Top of Source data
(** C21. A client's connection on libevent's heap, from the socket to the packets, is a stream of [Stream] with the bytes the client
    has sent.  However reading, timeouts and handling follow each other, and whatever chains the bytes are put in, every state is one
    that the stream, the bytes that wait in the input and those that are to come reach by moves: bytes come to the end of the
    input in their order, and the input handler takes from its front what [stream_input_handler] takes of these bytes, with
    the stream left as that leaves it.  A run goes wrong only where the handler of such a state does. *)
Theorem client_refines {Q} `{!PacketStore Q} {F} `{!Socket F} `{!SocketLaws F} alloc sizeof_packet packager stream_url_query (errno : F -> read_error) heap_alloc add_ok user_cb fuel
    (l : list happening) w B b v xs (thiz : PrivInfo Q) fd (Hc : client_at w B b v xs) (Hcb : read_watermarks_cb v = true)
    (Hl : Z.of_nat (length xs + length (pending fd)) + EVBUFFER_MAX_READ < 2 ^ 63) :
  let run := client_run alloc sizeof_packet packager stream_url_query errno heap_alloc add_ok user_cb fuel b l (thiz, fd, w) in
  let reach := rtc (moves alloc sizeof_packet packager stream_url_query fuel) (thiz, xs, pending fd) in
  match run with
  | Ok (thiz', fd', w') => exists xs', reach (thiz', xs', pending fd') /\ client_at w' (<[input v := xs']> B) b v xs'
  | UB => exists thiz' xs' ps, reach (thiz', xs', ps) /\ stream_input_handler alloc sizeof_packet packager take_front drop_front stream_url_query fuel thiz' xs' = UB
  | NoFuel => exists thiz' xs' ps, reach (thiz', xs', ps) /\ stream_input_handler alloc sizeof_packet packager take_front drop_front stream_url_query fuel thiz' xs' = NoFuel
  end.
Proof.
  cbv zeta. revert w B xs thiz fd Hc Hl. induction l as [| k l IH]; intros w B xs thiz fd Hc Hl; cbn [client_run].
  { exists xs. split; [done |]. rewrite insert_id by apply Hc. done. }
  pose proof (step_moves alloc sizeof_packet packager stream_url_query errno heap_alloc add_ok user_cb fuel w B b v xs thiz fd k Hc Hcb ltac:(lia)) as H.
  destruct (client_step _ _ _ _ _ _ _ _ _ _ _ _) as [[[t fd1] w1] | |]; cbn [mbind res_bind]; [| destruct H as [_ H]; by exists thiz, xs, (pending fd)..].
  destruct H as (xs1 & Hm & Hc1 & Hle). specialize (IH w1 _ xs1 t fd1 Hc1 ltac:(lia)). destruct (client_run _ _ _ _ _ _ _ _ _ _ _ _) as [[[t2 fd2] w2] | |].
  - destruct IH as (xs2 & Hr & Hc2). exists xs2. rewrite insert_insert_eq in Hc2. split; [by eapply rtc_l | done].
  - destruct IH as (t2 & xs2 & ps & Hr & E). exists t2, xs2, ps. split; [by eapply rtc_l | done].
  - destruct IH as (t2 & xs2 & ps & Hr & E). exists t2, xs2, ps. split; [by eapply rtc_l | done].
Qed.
Bottom of Source data
Top of Source data
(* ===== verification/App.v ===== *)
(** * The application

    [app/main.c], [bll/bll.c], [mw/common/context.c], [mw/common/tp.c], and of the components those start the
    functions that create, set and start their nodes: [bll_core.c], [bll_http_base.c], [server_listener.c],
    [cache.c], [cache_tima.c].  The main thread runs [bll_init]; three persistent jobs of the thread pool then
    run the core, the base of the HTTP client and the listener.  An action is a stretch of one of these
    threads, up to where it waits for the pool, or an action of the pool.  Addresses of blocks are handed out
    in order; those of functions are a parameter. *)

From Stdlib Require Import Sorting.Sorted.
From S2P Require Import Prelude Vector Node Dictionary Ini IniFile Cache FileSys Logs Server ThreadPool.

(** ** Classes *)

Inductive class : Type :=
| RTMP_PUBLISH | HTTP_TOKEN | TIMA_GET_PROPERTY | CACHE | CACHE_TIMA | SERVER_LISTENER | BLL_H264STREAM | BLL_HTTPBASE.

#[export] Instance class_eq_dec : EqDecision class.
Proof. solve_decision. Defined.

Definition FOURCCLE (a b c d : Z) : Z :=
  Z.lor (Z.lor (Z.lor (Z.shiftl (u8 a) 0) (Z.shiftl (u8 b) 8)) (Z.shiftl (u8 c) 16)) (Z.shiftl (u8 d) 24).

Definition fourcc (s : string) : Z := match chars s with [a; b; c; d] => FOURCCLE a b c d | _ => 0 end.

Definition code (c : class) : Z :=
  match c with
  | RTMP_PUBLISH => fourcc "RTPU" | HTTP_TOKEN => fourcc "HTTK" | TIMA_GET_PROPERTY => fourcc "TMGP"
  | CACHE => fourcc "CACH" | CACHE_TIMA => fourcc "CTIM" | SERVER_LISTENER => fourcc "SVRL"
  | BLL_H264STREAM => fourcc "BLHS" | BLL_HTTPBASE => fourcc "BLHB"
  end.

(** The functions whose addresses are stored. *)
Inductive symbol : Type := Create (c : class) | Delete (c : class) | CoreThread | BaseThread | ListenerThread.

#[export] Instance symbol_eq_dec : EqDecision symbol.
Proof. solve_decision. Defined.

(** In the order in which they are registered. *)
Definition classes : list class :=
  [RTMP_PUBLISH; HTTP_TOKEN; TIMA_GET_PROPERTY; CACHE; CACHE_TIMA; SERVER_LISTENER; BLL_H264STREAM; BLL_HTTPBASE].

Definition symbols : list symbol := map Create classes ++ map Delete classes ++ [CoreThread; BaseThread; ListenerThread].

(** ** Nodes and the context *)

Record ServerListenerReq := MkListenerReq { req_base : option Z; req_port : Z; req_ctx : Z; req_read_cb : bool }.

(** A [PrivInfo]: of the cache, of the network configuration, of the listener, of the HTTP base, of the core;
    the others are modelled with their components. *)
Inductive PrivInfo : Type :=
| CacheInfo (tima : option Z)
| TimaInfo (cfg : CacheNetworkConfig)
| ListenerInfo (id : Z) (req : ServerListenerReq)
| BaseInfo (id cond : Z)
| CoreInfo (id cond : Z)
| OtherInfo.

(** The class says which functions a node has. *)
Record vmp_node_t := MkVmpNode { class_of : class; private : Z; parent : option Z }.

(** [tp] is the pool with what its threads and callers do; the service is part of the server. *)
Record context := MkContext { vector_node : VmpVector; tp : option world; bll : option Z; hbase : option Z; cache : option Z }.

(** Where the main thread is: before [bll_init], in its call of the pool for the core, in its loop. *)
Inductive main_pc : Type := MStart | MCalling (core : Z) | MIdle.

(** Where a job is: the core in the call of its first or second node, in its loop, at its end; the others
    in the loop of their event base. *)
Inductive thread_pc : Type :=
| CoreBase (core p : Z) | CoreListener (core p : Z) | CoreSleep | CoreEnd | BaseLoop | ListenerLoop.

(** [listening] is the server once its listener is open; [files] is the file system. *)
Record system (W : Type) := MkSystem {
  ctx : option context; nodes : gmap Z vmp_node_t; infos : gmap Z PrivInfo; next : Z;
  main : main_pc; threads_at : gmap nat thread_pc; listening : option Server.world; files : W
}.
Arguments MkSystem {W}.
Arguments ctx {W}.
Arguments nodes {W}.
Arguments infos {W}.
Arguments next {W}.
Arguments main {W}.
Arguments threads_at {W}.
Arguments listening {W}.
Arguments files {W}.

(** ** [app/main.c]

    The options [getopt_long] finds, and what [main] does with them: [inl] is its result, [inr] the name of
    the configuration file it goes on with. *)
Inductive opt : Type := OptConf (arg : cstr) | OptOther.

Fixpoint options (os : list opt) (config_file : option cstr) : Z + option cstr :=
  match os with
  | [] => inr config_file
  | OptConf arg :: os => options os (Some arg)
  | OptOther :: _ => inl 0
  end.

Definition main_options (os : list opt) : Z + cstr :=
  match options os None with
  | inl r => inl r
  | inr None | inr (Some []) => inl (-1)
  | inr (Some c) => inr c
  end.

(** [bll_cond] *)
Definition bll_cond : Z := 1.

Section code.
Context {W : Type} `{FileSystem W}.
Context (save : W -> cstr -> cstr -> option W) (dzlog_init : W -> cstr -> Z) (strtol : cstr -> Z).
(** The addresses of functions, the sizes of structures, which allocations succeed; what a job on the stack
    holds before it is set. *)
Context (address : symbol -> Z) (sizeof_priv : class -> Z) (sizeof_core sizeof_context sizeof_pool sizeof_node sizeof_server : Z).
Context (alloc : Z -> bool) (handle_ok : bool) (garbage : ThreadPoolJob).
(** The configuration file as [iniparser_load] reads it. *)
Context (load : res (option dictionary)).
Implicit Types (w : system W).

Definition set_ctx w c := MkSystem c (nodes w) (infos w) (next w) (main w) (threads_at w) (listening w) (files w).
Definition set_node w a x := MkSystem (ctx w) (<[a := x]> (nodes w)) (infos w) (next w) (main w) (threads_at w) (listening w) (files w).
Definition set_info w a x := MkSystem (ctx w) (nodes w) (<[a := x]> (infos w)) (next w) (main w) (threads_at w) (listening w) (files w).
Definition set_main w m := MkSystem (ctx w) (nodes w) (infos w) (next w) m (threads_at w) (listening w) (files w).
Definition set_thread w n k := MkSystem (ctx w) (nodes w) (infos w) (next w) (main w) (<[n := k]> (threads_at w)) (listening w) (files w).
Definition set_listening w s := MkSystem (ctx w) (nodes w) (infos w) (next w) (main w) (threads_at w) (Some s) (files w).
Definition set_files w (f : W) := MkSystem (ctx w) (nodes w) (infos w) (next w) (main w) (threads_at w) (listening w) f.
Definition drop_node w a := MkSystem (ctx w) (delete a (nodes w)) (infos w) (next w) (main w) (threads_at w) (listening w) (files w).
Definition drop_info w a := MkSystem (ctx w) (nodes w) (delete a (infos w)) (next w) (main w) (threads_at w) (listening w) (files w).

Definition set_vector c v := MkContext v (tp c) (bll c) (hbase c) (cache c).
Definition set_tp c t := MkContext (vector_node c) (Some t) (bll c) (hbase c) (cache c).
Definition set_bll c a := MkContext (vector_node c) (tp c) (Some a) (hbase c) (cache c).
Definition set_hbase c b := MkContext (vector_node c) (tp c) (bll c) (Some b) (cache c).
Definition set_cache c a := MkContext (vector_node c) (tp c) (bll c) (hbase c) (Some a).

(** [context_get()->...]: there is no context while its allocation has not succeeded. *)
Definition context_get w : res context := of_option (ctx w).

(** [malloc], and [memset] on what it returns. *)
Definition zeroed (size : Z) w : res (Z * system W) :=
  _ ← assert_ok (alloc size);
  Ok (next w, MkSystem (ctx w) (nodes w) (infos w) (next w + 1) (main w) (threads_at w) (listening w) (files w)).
Bottom of Source data
§ Work request:
The string "these" may appear on lines of the data above; give the number of those lines and nothing more.

§ Output of the exercise:
2